BEGIN Data for this exercise

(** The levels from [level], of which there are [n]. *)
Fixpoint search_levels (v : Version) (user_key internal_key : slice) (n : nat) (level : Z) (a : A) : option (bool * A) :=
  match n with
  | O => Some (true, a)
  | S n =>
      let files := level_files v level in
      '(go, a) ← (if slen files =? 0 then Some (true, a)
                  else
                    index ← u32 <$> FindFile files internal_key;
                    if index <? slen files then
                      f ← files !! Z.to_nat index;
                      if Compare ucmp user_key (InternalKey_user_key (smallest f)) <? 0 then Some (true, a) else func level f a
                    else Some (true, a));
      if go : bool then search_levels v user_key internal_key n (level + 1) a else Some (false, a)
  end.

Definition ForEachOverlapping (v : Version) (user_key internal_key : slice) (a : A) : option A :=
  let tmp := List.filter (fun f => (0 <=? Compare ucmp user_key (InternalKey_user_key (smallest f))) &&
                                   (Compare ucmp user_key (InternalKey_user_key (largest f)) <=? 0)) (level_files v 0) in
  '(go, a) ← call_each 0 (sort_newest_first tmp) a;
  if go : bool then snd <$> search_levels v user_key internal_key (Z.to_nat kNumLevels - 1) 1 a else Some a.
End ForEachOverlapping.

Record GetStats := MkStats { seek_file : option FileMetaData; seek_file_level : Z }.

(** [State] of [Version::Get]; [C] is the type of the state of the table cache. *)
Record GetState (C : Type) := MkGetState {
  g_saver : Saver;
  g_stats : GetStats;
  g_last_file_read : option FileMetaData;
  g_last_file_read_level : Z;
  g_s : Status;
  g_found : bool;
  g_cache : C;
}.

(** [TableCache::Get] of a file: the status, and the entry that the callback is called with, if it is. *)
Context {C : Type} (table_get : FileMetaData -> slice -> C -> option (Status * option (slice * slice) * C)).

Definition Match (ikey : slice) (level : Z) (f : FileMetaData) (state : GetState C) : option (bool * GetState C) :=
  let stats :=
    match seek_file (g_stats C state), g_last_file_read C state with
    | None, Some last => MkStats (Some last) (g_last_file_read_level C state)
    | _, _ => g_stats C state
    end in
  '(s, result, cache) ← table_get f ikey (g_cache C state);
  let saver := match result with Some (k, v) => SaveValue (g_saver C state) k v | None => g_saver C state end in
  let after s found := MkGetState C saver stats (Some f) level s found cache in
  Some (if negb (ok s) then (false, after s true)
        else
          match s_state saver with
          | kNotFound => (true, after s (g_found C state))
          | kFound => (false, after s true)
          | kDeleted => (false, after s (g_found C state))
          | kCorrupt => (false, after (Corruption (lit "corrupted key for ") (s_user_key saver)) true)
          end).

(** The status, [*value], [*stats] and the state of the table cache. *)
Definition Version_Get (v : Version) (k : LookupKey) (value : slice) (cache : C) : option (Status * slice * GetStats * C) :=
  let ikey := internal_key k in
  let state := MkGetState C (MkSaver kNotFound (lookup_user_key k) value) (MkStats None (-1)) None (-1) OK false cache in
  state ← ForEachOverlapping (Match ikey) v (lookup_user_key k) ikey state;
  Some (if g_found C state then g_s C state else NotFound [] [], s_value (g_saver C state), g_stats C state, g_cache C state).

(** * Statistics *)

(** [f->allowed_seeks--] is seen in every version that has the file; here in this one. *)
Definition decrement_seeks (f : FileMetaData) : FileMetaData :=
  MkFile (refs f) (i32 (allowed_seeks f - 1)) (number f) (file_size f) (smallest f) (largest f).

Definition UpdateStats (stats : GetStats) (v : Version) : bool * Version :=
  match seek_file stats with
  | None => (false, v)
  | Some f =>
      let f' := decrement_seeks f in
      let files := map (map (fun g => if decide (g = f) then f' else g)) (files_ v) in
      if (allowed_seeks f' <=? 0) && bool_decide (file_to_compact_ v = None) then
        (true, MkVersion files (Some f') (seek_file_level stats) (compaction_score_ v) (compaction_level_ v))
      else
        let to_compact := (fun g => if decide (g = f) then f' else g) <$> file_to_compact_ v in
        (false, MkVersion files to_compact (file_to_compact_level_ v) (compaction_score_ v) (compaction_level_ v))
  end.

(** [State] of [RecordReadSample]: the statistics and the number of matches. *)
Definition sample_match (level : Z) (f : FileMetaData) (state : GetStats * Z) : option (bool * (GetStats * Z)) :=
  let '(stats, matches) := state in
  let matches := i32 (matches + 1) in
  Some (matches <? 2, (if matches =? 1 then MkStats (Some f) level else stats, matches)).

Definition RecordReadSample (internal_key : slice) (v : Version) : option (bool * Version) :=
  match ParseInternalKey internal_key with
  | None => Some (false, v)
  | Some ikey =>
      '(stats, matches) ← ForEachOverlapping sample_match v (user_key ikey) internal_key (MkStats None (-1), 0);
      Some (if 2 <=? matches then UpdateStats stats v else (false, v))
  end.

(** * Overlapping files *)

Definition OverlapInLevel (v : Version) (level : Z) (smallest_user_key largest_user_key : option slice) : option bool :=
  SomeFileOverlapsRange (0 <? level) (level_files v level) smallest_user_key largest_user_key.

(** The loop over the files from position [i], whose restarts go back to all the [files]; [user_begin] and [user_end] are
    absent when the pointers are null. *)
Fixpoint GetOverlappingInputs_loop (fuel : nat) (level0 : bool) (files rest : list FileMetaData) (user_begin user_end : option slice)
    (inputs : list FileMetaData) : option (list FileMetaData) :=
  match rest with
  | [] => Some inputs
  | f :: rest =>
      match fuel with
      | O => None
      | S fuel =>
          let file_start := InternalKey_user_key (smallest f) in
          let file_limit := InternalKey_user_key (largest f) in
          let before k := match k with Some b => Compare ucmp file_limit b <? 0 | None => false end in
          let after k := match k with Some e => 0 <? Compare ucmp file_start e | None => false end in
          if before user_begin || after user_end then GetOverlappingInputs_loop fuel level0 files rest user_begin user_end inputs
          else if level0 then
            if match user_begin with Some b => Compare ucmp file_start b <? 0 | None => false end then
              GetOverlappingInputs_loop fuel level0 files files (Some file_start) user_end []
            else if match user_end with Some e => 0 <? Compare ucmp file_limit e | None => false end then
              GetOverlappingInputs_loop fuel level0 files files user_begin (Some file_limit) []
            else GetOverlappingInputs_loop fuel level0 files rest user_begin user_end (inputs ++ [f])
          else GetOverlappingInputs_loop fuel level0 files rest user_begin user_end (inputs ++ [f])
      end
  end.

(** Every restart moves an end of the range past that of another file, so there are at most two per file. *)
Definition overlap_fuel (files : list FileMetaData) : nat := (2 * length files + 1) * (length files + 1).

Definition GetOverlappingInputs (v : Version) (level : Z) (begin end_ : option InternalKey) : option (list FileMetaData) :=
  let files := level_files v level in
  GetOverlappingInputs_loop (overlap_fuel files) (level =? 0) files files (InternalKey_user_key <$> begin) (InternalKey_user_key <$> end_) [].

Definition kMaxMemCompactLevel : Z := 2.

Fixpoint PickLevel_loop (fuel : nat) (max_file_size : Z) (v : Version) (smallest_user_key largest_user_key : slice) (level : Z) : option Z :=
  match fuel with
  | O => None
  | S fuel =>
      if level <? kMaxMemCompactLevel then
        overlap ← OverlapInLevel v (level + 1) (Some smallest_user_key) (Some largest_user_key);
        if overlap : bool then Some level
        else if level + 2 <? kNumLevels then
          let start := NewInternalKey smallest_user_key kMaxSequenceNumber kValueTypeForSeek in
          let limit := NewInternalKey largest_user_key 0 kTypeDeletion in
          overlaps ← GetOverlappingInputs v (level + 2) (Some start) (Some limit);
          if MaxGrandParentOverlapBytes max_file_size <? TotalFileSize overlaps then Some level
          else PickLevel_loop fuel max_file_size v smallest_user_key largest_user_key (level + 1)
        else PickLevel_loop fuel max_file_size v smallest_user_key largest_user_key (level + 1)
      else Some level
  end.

END Data for this exercise

Goal of the exercise —
The answer is each line in which the word "there" occurs, copied from the material above.

Your response —
(** The levels from [level], of which there are [n]. *)
(** Every restart moves an end of the range past that of another file, so there are at most two per file. *)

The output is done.